Application programmable interface (API) is one of the core components of Apifier. Heck, “API” is even in our company name as we are helping people to APIfy the web.
Hey, we're Apify. You can build, deploy, share, and monitor your scrapers and crawlers on the Apify platform. Check us out.
Unfortunately, some of our users reported that they struggle to find information on how to use it because our API documentation was all over the place. Basically, each web page in our web app had a separate section documenting API endpoints corresponding to that page. Clearly, this wasn’t the best approach…
Today, we’re announcing a completely revamped API documentation and other major improvements to our API.
🦾
Check out the latest Apify API documentation
New features
All API endpoints that return an array of elements now support pagination. For example, this enables users to access all historical crawler execution records.
We added new endpoints to update and delete crawlers.
Support for synchronous execution of crawlers, which enables API clients to wait up to 120 seconds for a crawler execution to finish. This feature greatly simplifies invocation of quick crawlers, without a need to use webhooks or active polling loops.
Now it’s possible to set crawler cookies via the API, which can simplify passing login forms (see a knowledge base article on cookies and login forms)

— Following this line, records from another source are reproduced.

Lemma main_tx_open_bounded_witness :
  main (fun db _ => (db, None)) Copier.toSnakeCase readValue (Ok (cdb emptyConn)) None = MainServe ":8080" blogApp emptyConn /\
  steps blogApp oneList [(noFaults, noFaults)] (run blogApp [(noFaults, noFaults)] oneList) /\
  copen (sconn (run blogApp [(noFaults, noFaults)] oneList)) <= length (outbox (run blogApp [(noFaults, noFaults)] oneList)).
Proof.
  assert (Hm : main (fun db _ => (db, None)) Copier.toSnakeCase readValue (Ok (cdb emptyConn)) None =
               MainServe ":8080" blogApp emptyConn) by reflexivity.
  assert (Hs : steps blogApp oneList [(noFaults, noFaults)] (run blogApp [(noFaults, noFaults)] oneList))
    by (apply steps_run; simpl; lia).
  split_and!; [exact Hm|exact Hs|exact (main_tx_open_bounded _ _ _ _ _ _ _ _ _ _ _ Hm Hs)].
Defined.


Lemma get_requests_read_only_witness :
  Forall (fun r => method r = "GET") (inbox oneList) /\
  steps blogApp oneList [(noFaults, noFaults)] (run blogApp [(noFaults, noFaults)] oneList) /\
  cdb (sconn (run blogApp [(noFaults, noFaults)] oneList)) = cdb (sconn oneList).
Proof.
  assert (Hf : Forall (fun r => method r = "GET") (inbox oneList)) by (repeat constructor).
  assert (Hs : steps blogApp oneList [(noFaults, noFaults)] (run blogApp [(noFaults, noFaults)] oneList))
    by (apply steps_run; simpl; lia).
  split_and!; [exact Hf|exact Hs|].
  exact (get_requests_read_only (EngineI.CreateEngine TBlog) (RepositoryI.NewGenericRepository TBlog) readValue
           Copier.toSnakeCase TBlog ["api"] oneList _ _ Hf Hs).
Defined.

End Server.
(* ===== verification/Concurrency.v ===== *)
(** * Concurrency: handlers split at their repository calls, run by a scheduler

    Iris serves each request on a goroutine of its own, and the handlers
    of [Service] (handler.go) share the connection.  A handler's effect on
    the database happens in its repository calls, each of which runs in a
    transaction of its own: [UpdatePatch] reads the model in [GetByID], then
    saves the updated model in [Update] (handler.go:160-224).  Module
    [Concurrency] writes each handler as a [prog]: its answer, or one
    atomic repository call on the connection followed by the rest of the
    handler.  A pool of such threads runs under a scheduler that picks,
    at each step, the thread whose next repository call happens.  Each
    repository call is atomic: the model says nothing of interleavings
    inside one call, whose transaction isolates it.

    Lemmas of the model: each [prog] run alone is its handler, running the
    threads one after the other is a schedule, no schedule is infinite
    (the continuations of a program are well founded, and so is the
    replacement of one thread by a continuation) and every schedule that
    cannot go on has answered every request.  The theorems on origin's
    code follow the threads on the table store, for any table whose row 1
    holds a blog with any contents, owner and flag, step by step
    ([read_step], [save_step], [delete_step]): two [PATCH]es of the blog
    lose one update in the interleaving where both read before either
    saves, while both serial orders keep both; and a [DELETE] run between
    a [PATCH]'s read and its save is undone, the blog stored again, while
    both serial orders leave it deleted. *)

From S2P Require Import Prelude GoReflect Orm App Copier Shapes Engine Repository Interfaces Service Routes Server.
From stdpp Require Import well_founded.
Import GoReflect Orm App Engine Repository Service.

Module Concurrency.

(** ** Handlers as programs of atomic repository calls *)

Section Prog.
Context {DB : Type}.

(** A handler from one repository call to the next: its answer, or a
    repository call on the connection giving the new connection and the
    rest of the handler. *)
Inductive prog :=
| Done (resp : response)
| Call (k : conn DB -> conn DB * prog).

(** A program run alone, with no other thread in between. *)
Fixpoint runProg (p : prog) (c : conn DB) : conn DB * response :=
  match p with
  | Done r => (c, r)
  | Call k => let '(c', p') := k c in runProg p' c'
  end.

End Prog.
Arguments prog : clear implicits.

Section Handlers.
Context {DB : Type} (eng : EngineI.t) (repo : RepositoryI.t DB).
Context {Body : Type} (readBody : Body -> val -> gres val).

(** [GetByID] (handler.go:51-77) *)
Definition pGetByID (fl : faults) (idParam : string) : prog DB :=
  match paramUint idParam with
  | Err e => Done (failWith e "CANT_READ_ID")
  | Ok id =>
      Call (fun c =>
        let '(c', r) := RepositoryI.GetByID repo fl c (IdUint id) in
        (c', Done match r with
                  | Err e => failWith e "FETCH_READ_OBJECT_ERROR"
                  | Ok obj => Resp 200 (BodyValue obj)
                  end))
  end.

(** [GetAll] (handler.go:79-106) *)
Definition pGetAll (fl : faults) : prog DB :=
  Call (fun c =>
    let '(c', r) := RepositoryI.GetAll repo fl c [] in
    (c', Done match r with
              | Err e => failWith e "FETCH_ERROR"
              | Ok objs => Resp 200 (BodyList objs)
              end)).
(** C10: [back()], [forward()] and [go(index)] return with the log they
    were given: the same entries, in the same number.  The capacity is
    untouched too: only the cursor and the visible value can differ. *)
Theorem navigation_keeps_log h :
  (exists h', step h Back = Returns h' /\
     historyRef h' = historyRef h /\ capacity h' = capacity h) /\
  (exists h', step h Forward = Returns h' /\
     historyRef h' = historyRef h /\ capacity h' = capacity h) /\
  (forall index : Z,
     exists h', step h (Go index) = Returns h' /\
       historyRef h' = historyRef h /\ capacity h' = capacity h).
Proof.
  split; [|split; [|intros index]]; eexists; (split; [done|]).
  - split; [apply history_back | apply capacity_back].
  - split; [apply history_forward | apply capacity_forward].
  - split; [apply history_go | apply capacity_go].
Qed.

End Properties.

(** ** More on [useStateWithHistory]: degenerate capacities, undo and redo *)

Section HistoryMore.
Import Array History Scenario.

Implicit Types (h : hook) (a : arg) (v : Js.value).

Lemma strict_eq_refl v : v <> Js.NaN -> Js.strict_eq v v = true.
Proof.
  destruct v; simpl; intros H; try reflexivity; try congruence.
  - by apply bool_decide_eq_true.
  - apply Z.eqb_refl.
  - by apply bool_decide_eq_true.
  - by apply bool_decide_eq_true.
Qed.

Lemma strict_eq_nan_r v : Js.strict_eq v Js.NaN = false.
Proof. by destruct v. Qed.

(** A state reached with a capacity of at least one is [bounded]. *)
Lemma session_bounded (defaultValue : Js.value) (opt_capacity : option Z)
    (ops : list op) h :
  session defaultValue opt_capacity ops = Returns h ->
  1 <= default 10 opt_capacity ->
  bounded h /\ capacity h = default 10 opt_capacity.
Proof.
  intros Hs Hcap.
  destruct (bounded_session defaultValue opt_capacity ops Hcap)
    as (h' & Hs' & Hb & Hc).
  rewrite Hs in Hs'. by injection Hs' as ->.
Qed.
(** * lifxtui: the state store, the UDP transport and the DJ engine

    A shallow embedding of [src/lifx/store.ts], [src/lifx/client.ts] and
    [src/lifx/effects.ts], and the properties of the specification that
    concern them; then the parts of [src/utils/colors.ts],
    [src/components/App.tsx] and [src/components/ScenesPanel.tsx] that
    drive them, with further properties of the code.

    Conventions of the embedding.
    - A JavaScript object used as a dictionary ([store.devices],
      [store.groups]) is an association list in insertion order, which is
      the order [Object.keys] and [Object.values] enumerate (serial numbers
      and group ids are hexadecimal strings, never array indices).
    - Protocol numbers (16-bit colour components, product ids, the
      millisecond clock [Date.now()]) are integers of [Z].
    - [Set<string>] is [gset string].
    - An [async] function is cut at its [await]: the part that runs inside
      the call and the continuation the event loop resumes later are two
      functions, and the suspended continuations are part of the state.
    - Solid's path setter [setStore('devices', sn, field, v)] reads
      [store.devices[sn][field]] first, so it raises a [TypeError] when the
      record [sn] does not exist; the embedding spells that case out
      wherever the source can reach it. *)

From Stdlib Require Import ZArith QArith Qround List String Bool Lia.
From Stdlib Require Import Sorted Permutation OrdersEx.
From Stdlib Require Import Ascii Decimal DecimalString Qminmax.
From stdpp Require Import base tactics strings list gmap.

Set Warnings "-clear-no-such-hyp".

Local Open Scope string_scope.
Local Open Scope Z_scope.
Local Open Scope list_scope.

(** ** JavaScript objects as insertion-ordered dictionaries *)

Module JsObject.

Definition t (V : Type) : Type := list (string * V).

(** [o[k]] *)
Fixpoint get {V} (k : string) (o : t V) : option V :=
  match o with
  | [] => None
  | (k', v) :: o' => if String.eqb k' k then Some v else get k o'
  end.

(** In-place update of the value stored under [k]; nothing happens when
    [k] is not a key. *)
Definition update {V} (k : string) (f : V -> V) (o : t V) : t V :=
  map (fun kv => if String.eqb (fst kv) k then (fst kv, f (snd kv)) else kv) o.

(** [o[k] = v]: a new key goes to the end of the enumeration order. *)
Definition put {V} (k : string) (v : V) (o : t V) : t V :=
  match get k o with
  | Some _ => update k (fun _ => v) o
  | None => o ++ [(k, v)]
  end.

(** [Object.keys(o)] and [Object.values(o)] *)
Definition keys {V} (o : t V) : list string := map fst o.
Definition values {V} (o : t V) : list V := map snd o.

End JsObject.

(** ** [src/lifx/store.ts] *)

Module Store.

Inductive DeviceType := light | switch | unknown.

Definition DeviceType_eqb (a b : DeviceType) : bool :=
  match a, b with
  | light, light | switch, switch | unknown, unknown => true
  | _, _ => false
  end.

Definition SWITCH_PRODUCT_IDS : list Z := [70; 71; 89].

Record HSBK := mkHSBK
  { hue : Z; saturation : Z; brightness : Z; kelvin : Z }.

(** The device handle of the protocol library: identity and transport
    address. *)
Record Device := mkDevice
  { dev_serialNumber : string;
    dev_port : Z;
    dev_address : string;
    dev_target : list Z }.

Record DeviceState := mkDeviceState
  { serialNumber : string;
    device : Device;
    label : string;
    group : string;
    groupId : string;
    power : bool;
    color : HSBK;
    online : bool;
    selected : bool;
    lastSeen : Z;
    deviceType : DeviceType;
    productId : Z }.

Record GroupState := mkGroupState
  { g_id : string;
    g_label : string;
    g_devices : list string;
    g_expanded : bool }.

Record LifxStore := mkLifxStore
  { devices : JsObject.t DeviceState;
    groups : JsObject.t GroupState;
    selectedDevices : list string;
    isScanning : bool }.

(** *** Field setters ([setStore] on one field of a record) *)

Definition set_device (v : Device) (d : DeviceState) : DeviceState :=
  mkDeviceState (serialNumber d) v (label d) (group d) (groupId d) (power d)
    (color d) (online d) (selected d) (lastSeen d) (deviceType d) (productId d).
Definition set_label (v : string) (d : DeviceState) : DeviceState :=
  mkDeviceState (serialNumber d) (device d) v (group d) (groupId d) (power d)
    (color d) (online d) (selected d) (lastSeen d) (deviceType d) (productId d).
Definition set_group (v : string) (d : DeviceState) : DeviceState :=
  mkDeviceState (serialNumber d) (device d) (label d) v (groupId d) (power d)
    (color d) (online d) (selected d) (lastSeen d) (deviceType d) (productId d).
Definition set_groupId (v : string) (d : DeviceState) : DeviceState :=
  mkDeviceState (serialNumber d) (device d) (label d) (group d) v (power d)
    (color d) (online d) (selected d) (lastSeen d) (deviceType d) (productId d).
Definition set_power (v : bool) (d : DeviceState) : DeviceState :=
  mkDeviceState (serialNumber d) (device d) (label d) (group d) (groupId d) v
    (color d) (online d) (selected d) (lastSeen d) (deviceType d) (productId d).
Definition set_color (v : HSBK) (d : DeviceState) : DeviceState :=
  mkDeviceState (serialNumber d) (device d) (label d) (group d) (groupId d) (power d)
    v (online d) (selected d) (lastSeen d) (deviceType d) (productId d).
Definition set_online (v : bool) (d : DeviceState) : DeviceState :=
  mkDeviceState (serialNumber d) (device d) (label d) (group d) (groupId d) (power d)
    (color d) v (selected d) (lastSeen d) (deviceType d) (productId d).
Definition set_selected (v : bool) (d : DeviceState) : DeviceState :=
  mkDeviceState (serialNumber d) (device d) (label d) (group d) (groupId d) (power d)
    (color d) (online d) v (lastSeen d) (deviceType d) (productId d).
Definition set_lastSeen (v : Z) (d : DeviceState) : DeviceState :=
  mkDeviceState (serialNumber d) (device d) (label d) (group d) (groupId d) (power d)
    (color d) (online d) (selected d) v (deviceType d) (productId d).
Definition set_deviceType (v : DeviceType) (d : DeviceState) : DeviceState :=
  mkDeviceState (serialNumber d) (device d) (label d) (group d) (groupId d) (power d)
    (color d) (online d) (selected d) (lastSeen d) v (productId d).
Definition set_productId (v : Z) (d : DeviceState) : DeviceState :=
  mkDeviceState (serialNumber d) (device d) (label d) (group d) (groupId d) (power d)
    (color d) (online d) (selected d) (lastSeen d) (deviceType d) v.

Definition add_member (sn : string) (g : GroupState) : GroupState :=
  mkGroupState (g_id g) (g_label g) (g_devices g ++ [sn]) (g_expanded g).
Definition flip_expanded (g : GroupState) : GroupState :=
  mkGroupState (g_id g) (g_label g) (g_devices g) (negb (g_expanded g)).

Definition with_devices (f : JsObject.t DeviceState -> JsObject.t DeviceState)
    (s : LifxStore) : LifxStore :=
  mkLifxStore (f (devices s)) (groups s) (selectedDevices s) (isScanning s).
Definition with_groups (f : JsObject.t GroupState -> JsObject.t GroupState)
    (s : LifxStore) : LifxStore :=
  mkLifxStore (devices s) (f (groups s)) (selectedDevices s) (isScanning s).
Definition with_selectedDevices (l : list string) (s : LifxStore) : LifxStore :=
  mkLifxStore (devices s) (groups s) l (isScanning s).
Definition with_isScanning (b : bool) (s : LifxStore) : LifxStore :=
  mkLifxStore (devices s) (groups s) (selectedDevices s) b.

(** [setStore('devices', sn, field, v)] on a record that exists. *)
Definition setDevice (sn : string) (f : DeviceState -> DeviceState)
    (s : LifxStore) : LifxStore :=
  with_devices (JsObject.update sn f) s.

(** [createStore({devices: {}, groups: {}, selectedDevices: [], isScanning: true})] *)
Definition emptyStore : LifxStore := mkLifxStore [] [] [] true.

(** *** Messages handed to the protocol client *)

Inductive Command :=
| GetColorCommand
| GetLabelCommand
| GetGroupCommand
| GetVersionCommand
| SetColorCommand (h s b k duration : Z)
| SetLightPowerCommand (on : bool) (duration : Z).

(** Outcome of one promise under [Promise.allSettled]. *)
Inductive Settled (A : Type) :=
| fulfilled (value : A)
| rejected.
Arguments fulfilled {A} value.
Arguments rejected {A}.

(** Decoded replies. [power] of a light state and [product] of a version
    reply may be [undefined]. *)
Record LightState := mkLightState
  { ls_hue : Z; ls_saturation : Z; ls_brightness : Z; ls_kelvin : Z;
    ls_power : option Z }.
Record StateGroup := mkStateGroup { sg_group : string; sg_label : string }.
Record StateVersion := mkStateVersion { sv_vendor : Z; sv_product : option Z }.

Record Results := mkResults
  { colorResult : Settled LightState;
    labelResult : Settled string;
    groupResult : Settled StateGroup;
    versionResult : Settled StateVersion }.

(** The store together with what [createLifxStore] closes over and what
    the event loop holds for it. *)
Record World := mkWorld
  { store : LifxStore;
    pendingQueries : gset string;
    (** suspended [queryDeviceState] continuations, by serial number *)
    awaiting : list string;
    (** every message passed to [client.send] / [client.unicast] *)
    outbox : list (Command * string) }.

Definition with_store (f : LifxStore -> LifxStore) (w : World) : World :=
  mkWorld (f (store w)) (pendingQueries w) (awaiting w) (outbox w).

Definition initWorld : World := mkWorld emptyStore ∅ [] [].

(** *** Reads through optional chaining: [store.devices[sn]?.field] *)

Definition dev_selected (sn : string) (s : LifxStore) : bool :=
match JsObject.get sn (devices s) with Some d => selected d | None => false end.
Definition dev_online (sn : string) (s : LifxStore) : bool :=
match JsObject.get sn (devices s) with Some d => online d | None => false end.
Definition dev_power (sn : string) (s : LifxStore) : bool :=
match JsObject.get sn (devices s) with Some d => power d | None => false end.

(** [l.includes(sn)] *)
Definition includes (sn : string) (l : list string) : bool :=
existsb (String.eqb sn) l.

(** [l.forEach(f)] where [f] mutates the state [S]. *)
Definition forEach {A S : Type} (l : list A) (f : A -> S -> S) (s : S) : S :=
fold_left (fun acc x => f x acc) l s.

(** [sn.slice(-6)] *)
Definition slice_last6 (sn : string) : string :=
let n := String.length sn in
if (n <=? 6)%nat then sn else String.substring (n - 6) 6 sn.

(** *** queryDeviceState *)

Definition subQueries : list Command :=
[GetColorCommand; GetLabelCommand; GetGroupCommand; GetVersionCommand].

(** The four blocks of the [batch] callback, in source order. *)
Definition applyVersion (sn : string) (r : Settled StateVersion)
  (s : LifxStore) : LifxStore :=
match r with
| fulfilled versionVal =>
    let productId := match sv_product versionVal with Some p => p | None => 0 end in
    let s1 := setDevice sn (set_productId productId) s in
    if existsb (Z.eqb productId) SWITCH_PRODUCT_IDS
    then setDevice sn (set_deviceType switch) s1
    else setDevice sn (set_deviceType light) s1
| rejected => s
end.

Definition applyColor (sn : string) (r : Settled LightState)
  (s : LifxStore) : LifxStore :=
match r with
| fulfilled v =>
    let s1 := setDevice sn
      (set_color (mkHSBK (ls_hue v) (ls_saturation v) (ls_brightness v) (ls_kelvin v))) s in
    match ls_power v with
    | Some p => setDevice sn (set_power (0 <? p)) s1
    | None => s1
    end
| rejected => s
end.

(** The label is a string: the empty string is falsy. *)
Definition applyLabel (sn : string) (r : Settled string)
  (s : LifxStore) : LifxStore :=
match r with
| fulfilled v => if String.eqb v EmptyString then s else setDevice sn (set_label v) s
| rejected => s
end.

Definition applyGroup (sn : string) (r : Settled StateGroup)
  (s : LifxStore) : LifxStore :=
match r with
| fulfilled groupVal =>
    let groupId := sg_group groupVal in
    let groupLabel := sg_label groupVal in
    let s1 := setDevice sn (set_group groupLabel) s in
    let s2 := setDevice sn (set_groupId groupId) s1 in
    match JsObject.get groupId (groups s2) with
    | None =>
        with_groups (JsObject.put groupId (mkGroupState groupId groupLabel [sn] true)) s2
    | Some g =>
        if includes sn (g_devices g) then s2
        else with_groups (JsObject.update groupId (add_member sn)) s2
    end
| rejected => s
end.

Definition batchBody (sn : string) (r : Results) (now : Z)
  (s : LifxStore) : LifxStore :=
let s1 := applyVersion sn (versionResult r) s in
let s2 := applyColor sn (colorResult r) s1 in
let s3 := applyLabel sn (labelResult r) s2 in
let s4 := applyGroup sn (groupResult r) s3 in
let s5 := setDevice sn (set_online true) s4 in
setDevice sn (set_lastSeen now) s5.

We activated API rate limiting to prevent misbehaved clients to slow down well-behaved clients.
New documentation
We rewrote our API documentation from scratch and put it on a new API Reference page. Each API endpoint is now fully documented, including a detailed description of HTTP request and response formats:
There are also working examples showing how to call each API endpoint from various programming languages.
The API documentation also provides a console that enables you to edit request parameters and headers, edit the payload and the HTTP request of each API endpoint against:
Production system
Mock server — it only returns dummy example responses
Debugging proxy — it routes the HTTP requests through a proxy provided by Apiary, which enables their introspection
Note that all API endpoints described in the documentation reference a real user account that we use to run the demos on our home page. Therefore, you can live-test your API client against these endpoints, e.g. fetch the list of demo crawlers, view their settings, list their executions, etc. However, the API endpoints in the documentation only support read-only operations. For example, if you try to change crawler settings, you will receive an error.
Merry Christmas and happy crawling (or web scraping, as of 2023)!